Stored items
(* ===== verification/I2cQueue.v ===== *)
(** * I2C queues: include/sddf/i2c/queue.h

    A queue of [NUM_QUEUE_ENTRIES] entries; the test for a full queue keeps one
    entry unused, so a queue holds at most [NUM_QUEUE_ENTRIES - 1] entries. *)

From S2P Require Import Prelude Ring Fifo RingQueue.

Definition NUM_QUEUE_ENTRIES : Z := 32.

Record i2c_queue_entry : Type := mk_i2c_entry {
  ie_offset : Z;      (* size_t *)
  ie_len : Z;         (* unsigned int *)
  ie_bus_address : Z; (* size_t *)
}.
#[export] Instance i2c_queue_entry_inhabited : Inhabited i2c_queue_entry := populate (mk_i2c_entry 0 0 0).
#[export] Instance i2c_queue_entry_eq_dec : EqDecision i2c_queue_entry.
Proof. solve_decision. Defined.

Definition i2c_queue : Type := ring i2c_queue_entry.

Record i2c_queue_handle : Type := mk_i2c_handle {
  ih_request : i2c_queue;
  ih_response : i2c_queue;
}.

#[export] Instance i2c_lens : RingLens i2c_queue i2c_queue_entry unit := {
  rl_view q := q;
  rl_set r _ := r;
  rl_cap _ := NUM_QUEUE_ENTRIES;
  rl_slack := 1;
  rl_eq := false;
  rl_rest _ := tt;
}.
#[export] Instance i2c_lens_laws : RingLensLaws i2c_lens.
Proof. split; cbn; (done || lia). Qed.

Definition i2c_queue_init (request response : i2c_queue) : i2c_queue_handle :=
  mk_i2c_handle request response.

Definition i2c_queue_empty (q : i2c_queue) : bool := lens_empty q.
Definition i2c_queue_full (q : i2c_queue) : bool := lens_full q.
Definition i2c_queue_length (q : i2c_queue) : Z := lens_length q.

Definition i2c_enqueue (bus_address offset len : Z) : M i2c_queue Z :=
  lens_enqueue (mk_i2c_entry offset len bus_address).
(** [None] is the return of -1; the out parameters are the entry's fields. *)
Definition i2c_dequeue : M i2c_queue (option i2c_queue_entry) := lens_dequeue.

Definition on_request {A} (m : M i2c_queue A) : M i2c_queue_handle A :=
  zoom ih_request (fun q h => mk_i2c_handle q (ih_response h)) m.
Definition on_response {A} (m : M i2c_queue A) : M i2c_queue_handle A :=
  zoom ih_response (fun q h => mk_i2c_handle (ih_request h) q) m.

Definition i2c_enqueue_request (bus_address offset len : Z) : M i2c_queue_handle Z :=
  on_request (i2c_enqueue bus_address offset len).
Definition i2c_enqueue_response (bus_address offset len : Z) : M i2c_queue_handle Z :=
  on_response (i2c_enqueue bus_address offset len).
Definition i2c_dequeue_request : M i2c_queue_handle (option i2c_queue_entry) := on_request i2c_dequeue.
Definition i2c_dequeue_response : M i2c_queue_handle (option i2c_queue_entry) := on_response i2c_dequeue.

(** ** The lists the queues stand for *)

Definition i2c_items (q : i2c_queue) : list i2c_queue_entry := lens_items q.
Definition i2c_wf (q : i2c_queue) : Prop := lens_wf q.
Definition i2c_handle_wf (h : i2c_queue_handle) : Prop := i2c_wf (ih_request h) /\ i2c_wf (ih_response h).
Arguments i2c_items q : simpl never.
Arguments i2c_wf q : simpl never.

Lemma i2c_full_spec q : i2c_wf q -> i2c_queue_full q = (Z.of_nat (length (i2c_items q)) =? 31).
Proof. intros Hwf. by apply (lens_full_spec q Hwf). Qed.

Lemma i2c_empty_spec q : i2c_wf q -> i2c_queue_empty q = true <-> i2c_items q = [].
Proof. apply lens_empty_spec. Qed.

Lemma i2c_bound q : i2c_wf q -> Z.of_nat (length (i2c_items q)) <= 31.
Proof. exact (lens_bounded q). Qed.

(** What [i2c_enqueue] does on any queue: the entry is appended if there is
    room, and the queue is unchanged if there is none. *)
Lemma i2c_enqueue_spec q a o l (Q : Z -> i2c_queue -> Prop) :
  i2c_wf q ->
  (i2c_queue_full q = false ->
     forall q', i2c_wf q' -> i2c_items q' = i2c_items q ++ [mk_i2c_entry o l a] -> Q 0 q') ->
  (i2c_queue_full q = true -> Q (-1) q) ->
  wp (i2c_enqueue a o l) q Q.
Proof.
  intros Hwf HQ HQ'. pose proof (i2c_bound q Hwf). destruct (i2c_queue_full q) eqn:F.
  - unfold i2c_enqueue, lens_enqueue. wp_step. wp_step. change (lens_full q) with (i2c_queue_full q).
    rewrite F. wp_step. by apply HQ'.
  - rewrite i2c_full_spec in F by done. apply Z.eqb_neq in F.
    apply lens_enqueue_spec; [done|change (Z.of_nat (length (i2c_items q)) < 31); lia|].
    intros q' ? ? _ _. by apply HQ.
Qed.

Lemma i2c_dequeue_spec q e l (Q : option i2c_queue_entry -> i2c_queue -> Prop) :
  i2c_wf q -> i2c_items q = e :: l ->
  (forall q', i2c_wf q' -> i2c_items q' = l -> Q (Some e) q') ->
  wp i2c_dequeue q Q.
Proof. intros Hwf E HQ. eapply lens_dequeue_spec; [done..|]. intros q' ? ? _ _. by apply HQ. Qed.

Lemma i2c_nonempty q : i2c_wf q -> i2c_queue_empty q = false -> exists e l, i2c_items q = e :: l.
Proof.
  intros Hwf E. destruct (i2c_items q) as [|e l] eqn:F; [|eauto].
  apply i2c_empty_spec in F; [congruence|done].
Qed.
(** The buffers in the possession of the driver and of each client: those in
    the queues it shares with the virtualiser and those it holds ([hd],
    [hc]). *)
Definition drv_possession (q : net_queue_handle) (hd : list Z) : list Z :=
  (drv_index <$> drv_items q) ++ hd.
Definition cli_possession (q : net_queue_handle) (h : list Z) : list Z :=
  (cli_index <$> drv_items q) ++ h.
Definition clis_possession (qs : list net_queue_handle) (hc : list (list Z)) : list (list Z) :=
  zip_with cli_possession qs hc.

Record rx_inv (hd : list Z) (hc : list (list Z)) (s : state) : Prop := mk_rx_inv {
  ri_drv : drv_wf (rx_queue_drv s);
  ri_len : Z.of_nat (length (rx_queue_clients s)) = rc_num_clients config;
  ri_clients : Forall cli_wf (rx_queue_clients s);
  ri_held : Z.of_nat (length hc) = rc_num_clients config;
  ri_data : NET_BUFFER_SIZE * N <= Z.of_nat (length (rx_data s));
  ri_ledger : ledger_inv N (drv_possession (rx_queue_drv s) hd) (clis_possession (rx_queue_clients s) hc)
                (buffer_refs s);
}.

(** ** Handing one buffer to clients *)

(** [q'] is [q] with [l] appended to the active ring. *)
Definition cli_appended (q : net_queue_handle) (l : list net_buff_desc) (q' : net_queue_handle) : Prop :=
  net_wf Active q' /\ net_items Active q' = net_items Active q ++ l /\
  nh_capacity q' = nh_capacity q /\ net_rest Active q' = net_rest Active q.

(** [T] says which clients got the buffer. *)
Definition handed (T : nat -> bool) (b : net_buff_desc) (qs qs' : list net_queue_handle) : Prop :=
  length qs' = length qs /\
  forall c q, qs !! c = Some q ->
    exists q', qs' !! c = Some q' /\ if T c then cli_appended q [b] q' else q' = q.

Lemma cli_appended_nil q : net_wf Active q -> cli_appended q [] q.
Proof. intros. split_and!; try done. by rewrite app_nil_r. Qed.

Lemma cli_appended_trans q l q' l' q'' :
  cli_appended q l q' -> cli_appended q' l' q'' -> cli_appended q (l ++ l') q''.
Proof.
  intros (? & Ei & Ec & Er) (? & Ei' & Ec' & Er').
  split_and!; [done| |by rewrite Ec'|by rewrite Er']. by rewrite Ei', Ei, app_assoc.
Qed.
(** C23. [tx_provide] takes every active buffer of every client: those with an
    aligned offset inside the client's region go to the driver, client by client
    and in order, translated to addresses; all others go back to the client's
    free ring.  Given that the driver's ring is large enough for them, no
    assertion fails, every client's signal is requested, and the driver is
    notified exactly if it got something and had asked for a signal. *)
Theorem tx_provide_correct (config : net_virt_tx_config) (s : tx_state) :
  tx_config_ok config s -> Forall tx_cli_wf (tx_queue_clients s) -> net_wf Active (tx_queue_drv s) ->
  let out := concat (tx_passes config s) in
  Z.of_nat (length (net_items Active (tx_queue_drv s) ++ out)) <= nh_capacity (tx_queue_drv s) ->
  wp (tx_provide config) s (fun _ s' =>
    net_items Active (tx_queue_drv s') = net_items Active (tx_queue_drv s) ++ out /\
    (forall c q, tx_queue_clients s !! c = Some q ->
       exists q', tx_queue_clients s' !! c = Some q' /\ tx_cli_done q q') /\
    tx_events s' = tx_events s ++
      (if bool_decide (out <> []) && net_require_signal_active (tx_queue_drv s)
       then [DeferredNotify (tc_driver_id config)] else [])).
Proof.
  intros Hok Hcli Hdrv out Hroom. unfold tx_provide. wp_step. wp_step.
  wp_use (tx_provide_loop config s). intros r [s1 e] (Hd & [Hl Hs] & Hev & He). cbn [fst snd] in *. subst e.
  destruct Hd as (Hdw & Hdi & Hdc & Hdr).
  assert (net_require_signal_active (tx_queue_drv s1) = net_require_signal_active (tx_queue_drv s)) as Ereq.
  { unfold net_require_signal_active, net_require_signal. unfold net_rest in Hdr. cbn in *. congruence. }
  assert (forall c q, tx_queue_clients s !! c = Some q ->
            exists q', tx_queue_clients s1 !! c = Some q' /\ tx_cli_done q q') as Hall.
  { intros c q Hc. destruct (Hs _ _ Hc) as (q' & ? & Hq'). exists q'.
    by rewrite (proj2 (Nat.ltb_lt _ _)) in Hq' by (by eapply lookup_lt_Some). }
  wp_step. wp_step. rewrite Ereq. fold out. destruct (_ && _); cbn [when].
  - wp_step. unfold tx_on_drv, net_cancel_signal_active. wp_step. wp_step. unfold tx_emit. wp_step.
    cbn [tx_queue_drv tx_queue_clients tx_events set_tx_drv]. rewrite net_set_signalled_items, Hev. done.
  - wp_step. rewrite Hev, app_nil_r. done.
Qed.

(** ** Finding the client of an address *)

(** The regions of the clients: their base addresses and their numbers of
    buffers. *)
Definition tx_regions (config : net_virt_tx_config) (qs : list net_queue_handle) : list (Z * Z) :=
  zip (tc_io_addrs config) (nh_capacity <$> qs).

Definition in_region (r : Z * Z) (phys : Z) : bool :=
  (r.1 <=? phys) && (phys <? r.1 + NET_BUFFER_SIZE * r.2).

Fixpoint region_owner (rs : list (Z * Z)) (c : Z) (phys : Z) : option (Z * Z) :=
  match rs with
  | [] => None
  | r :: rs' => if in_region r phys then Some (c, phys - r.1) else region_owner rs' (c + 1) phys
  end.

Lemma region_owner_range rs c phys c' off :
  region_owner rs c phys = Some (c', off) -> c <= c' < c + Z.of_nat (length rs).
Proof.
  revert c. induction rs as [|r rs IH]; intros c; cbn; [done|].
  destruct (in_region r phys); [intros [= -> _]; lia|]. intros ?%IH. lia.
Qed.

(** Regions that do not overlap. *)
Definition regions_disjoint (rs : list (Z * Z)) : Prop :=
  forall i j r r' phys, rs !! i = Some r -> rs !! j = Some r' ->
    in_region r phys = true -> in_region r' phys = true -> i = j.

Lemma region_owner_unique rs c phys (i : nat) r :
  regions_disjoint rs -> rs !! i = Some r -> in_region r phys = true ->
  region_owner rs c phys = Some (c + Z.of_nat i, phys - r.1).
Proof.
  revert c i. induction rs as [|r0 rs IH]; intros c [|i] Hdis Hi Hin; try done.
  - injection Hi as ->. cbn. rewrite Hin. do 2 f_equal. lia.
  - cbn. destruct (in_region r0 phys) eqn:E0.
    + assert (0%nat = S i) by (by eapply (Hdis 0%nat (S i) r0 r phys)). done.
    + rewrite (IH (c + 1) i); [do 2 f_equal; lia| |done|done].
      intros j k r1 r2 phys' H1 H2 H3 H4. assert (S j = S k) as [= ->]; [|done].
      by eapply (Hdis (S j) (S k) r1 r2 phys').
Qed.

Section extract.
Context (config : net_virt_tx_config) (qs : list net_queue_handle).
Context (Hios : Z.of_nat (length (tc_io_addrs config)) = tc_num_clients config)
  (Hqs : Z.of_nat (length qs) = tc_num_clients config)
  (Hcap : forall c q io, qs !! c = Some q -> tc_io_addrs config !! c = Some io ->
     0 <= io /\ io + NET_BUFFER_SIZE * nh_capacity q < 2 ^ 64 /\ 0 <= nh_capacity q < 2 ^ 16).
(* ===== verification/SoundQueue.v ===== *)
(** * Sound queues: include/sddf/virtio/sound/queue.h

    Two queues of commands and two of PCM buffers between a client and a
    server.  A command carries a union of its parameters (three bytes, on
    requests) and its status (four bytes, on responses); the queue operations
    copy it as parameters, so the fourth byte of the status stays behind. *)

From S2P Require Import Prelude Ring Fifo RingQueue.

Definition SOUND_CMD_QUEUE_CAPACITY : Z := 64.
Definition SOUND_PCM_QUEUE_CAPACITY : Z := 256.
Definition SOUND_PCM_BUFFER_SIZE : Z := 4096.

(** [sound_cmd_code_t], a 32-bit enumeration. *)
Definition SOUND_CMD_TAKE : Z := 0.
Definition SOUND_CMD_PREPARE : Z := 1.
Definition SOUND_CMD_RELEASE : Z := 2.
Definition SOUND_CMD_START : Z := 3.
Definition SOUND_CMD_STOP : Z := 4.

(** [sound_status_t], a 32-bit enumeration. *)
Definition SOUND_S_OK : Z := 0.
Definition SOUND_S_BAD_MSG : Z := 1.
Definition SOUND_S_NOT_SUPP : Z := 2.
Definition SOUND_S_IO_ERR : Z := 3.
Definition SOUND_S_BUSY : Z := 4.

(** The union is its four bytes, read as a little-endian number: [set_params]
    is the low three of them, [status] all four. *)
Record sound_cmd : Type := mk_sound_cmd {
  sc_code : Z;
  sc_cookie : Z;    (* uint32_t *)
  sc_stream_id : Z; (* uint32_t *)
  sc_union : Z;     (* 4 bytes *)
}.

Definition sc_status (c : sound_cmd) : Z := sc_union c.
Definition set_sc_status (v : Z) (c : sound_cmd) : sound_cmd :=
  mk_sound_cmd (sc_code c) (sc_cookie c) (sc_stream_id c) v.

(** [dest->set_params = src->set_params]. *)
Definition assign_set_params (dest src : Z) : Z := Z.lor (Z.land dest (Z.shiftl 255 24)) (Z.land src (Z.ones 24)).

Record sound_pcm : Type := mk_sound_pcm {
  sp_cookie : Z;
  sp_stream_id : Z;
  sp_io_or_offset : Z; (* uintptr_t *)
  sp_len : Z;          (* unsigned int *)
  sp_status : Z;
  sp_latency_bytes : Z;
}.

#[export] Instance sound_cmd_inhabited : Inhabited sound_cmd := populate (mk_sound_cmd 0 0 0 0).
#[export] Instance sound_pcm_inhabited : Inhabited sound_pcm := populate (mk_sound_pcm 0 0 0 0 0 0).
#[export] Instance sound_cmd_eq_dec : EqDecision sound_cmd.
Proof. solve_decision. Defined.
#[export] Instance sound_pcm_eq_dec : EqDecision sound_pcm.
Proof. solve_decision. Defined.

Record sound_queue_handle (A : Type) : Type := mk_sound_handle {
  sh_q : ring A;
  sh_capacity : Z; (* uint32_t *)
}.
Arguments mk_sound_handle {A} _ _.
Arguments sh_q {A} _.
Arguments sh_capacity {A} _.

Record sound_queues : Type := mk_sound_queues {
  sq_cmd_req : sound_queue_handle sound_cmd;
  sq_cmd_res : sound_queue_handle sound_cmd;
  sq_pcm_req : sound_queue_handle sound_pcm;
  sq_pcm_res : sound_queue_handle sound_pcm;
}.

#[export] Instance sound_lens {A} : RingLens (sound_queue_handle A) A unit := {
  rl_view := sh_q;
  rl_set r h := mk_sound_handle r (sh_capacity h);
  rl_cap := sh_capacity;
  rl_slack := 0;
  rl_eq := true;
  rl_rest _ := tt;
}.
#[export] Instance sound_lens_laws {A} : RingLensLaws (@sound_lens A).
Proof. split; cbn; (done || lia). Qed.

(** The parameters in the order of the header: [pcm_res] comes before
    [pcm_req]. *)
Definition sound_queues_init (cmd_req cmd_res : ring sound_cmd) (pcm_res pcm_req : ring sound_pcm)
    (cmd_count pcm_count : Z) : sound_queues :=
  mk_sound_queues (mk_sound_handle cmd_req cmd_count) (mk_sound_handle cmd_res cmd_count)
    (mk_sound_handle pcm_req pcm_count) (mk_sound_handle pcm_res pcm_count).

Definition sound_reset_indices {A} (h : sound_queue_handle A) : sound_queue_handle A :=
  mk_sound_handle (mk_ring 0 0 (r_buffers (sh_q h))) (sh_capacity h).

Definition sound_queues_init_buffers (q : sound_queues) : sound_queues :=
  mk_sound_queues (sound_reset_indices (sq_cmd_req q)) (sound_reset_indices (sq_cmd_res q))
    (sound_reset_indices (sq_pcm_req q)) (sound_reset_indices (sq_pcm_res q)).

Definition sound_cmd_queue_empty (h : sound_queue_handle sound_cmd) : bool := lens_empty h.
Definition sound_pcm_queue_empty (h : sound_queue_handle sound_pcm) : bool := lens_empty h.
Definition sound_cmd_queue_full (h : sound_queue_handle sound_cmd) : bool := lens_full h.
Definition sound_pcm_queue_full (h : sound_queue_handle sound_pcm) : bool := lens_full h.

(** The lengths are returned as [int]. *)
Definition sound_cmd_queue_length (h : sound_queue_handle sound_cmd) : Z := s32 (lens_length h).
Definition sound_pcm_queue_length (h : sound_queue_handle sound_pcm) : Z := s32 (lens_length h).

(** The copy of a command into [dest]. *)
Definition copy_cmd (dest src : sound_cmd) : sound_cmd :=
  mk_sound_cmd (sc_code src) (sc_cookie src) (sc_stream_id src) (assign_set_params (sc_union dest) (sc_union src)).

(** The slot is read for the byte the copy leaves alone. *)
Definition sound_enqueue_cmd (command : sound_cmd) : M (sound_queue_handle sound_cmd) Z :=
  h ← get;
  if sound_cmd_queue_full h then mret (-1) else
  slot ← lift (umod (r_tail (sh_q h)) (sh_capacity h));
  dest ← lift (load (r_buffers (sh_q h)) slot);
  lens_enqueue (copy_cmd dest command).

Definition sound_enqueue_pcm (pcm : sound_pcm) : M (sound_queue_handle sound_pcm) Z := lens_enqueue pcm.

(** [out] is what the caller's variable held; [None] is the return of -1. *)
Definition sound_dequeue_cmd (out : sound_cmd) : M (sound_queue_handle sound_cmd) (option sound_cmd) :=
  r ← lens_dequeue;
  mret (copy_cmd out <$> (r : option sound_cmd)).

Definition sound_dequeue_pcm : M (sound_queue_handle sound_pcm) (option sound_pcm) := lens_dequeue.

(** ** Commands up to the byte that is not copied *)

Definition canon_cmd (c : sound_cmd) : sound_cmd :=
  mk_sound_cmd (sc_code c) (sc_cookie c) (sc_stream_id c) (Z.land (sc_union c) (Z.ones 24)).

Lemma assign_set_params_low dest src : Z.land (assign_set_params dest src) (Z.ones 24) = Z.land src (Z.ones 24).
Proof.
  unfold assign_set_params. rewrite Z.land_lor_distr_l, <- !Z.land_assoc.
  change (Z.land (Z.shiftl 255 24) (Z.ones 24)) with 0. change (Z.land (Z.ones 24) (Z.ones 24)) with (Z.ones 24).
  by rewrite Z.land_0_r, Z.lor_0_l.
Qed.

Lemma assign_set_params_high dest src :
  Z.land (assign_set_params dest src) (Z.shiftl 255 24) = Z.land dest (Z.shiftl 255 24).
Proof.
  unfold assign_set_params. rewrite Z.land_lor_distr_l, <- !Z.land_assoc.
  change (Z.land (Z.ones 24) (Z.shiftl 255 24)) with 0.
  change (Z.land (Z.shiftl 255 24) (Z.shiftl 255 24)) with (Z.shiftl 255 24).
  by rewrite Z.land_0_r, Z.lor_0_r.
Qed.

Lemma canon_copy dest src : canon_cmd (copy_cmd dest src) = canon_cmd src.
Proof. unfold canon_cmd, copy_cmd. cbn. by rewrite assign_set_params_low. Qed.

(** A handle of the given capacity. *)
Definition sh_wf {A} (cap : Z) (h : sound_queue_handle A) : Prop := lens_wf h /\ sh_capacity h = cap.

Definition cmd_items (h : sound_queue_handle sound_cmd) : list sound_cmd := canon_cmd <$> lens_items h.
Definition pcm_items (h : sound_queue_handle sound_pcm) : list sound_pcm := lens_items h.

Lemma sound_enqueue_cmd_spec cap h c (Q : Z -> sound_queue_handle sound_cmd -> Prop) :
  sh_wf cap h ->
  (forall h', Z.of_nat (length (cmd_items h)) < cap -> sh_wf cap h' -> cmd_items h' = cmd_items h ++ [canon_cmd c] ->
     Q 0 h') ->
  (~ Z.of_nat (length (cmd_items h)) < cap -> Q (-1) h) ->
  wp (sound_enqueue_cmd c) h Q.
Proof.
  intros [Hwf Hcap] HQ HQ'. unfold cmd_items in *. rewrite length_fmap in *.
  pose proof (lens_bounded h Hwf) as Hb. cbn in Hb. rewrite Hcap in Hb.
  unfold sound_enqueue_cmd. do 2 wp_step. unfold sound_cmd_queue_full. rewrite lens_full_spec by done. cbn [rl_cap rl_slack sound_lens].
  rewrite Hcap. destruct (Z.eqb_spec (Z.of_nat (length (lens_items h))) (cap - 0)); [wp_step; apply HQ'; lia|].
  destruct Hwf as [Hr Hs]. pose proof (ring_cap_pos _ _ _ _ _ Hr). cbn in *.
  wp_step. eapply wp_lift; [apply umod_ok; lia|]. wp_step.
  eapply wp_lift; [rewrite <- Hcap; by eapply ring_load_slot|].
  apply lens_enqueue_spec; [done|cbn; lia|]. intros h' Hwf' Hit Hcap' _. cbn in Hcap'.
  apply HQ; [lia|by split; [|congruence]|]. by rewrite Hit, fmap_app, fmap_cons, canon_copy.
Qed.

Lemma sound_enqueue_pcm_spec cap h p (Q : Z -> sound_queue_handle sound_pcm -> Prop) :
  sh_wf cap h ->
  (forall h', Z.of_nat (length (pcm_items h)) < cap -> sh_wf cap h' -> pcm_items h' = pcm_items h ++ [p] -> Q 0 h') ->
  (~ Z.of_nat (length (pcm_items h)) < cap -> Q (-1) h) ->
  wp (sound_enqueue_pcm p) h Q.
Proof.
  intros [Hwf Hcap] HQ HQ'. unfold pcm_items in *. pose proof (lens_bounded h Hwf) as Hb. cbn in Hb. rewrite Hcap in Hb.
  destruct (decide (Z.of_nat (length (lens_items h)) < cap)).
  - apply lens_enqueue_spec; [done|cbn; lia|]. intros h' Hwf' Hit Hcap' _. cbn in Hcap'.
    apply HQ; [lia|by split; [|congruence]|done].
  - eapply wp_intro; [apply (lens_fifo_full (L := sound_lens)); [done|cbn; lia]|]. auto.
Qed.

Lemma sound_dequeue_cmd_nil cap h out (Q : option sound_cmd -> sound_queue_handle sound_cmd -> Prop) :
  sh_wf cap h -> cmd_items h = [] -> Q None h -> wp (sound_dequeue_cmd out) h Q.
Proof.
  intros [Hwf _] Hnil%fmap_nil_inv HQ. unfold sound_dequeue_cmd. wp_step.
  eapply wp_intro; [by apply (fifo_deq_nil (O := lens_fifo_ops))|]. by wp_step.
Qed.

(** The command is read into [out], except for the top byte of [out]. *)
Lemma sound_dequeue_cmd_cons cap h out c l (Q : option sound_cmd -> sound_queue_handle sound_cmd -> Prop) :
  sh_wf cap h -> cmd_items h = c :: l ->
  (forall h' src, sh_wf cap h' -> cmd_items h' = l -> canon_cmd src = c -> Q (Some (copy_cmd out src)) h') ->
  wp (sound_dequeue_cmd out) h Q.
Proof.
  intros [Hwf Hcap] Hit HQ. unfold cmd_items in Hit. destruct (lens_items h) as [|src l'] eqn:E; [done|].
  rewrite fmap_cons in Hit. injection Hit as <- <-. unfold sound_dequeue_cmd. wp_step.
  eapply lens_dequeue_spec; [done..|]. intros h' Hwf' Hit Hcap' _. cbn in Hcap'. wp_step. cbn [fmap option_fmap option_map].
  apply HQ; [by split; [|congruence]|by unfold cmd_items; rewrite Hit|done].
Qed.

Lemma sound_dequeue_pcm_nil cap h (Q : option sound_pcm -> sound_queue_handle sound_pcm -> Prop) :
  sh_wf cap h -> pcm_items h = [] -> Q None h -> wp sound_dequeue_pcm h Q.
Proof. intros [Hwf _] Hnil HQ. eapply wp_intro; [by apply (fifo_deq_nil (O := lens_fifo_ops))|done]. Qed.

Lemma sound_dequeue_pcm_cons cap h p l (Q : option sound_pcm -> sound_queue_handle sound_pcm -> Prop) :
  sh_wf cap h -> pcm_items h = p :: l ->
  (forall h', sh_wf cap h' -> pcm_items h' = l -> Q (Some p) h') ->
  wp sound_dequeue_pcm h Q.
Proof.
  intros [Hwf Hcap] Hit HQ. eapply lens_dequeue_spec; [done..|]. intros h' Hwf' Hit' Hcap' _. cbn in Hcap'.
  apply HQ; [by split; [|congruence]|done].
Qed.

WORK REQUEST: In the entries above, tally the lines that hold the string "exists" and give only the count.

OUTPUT: 5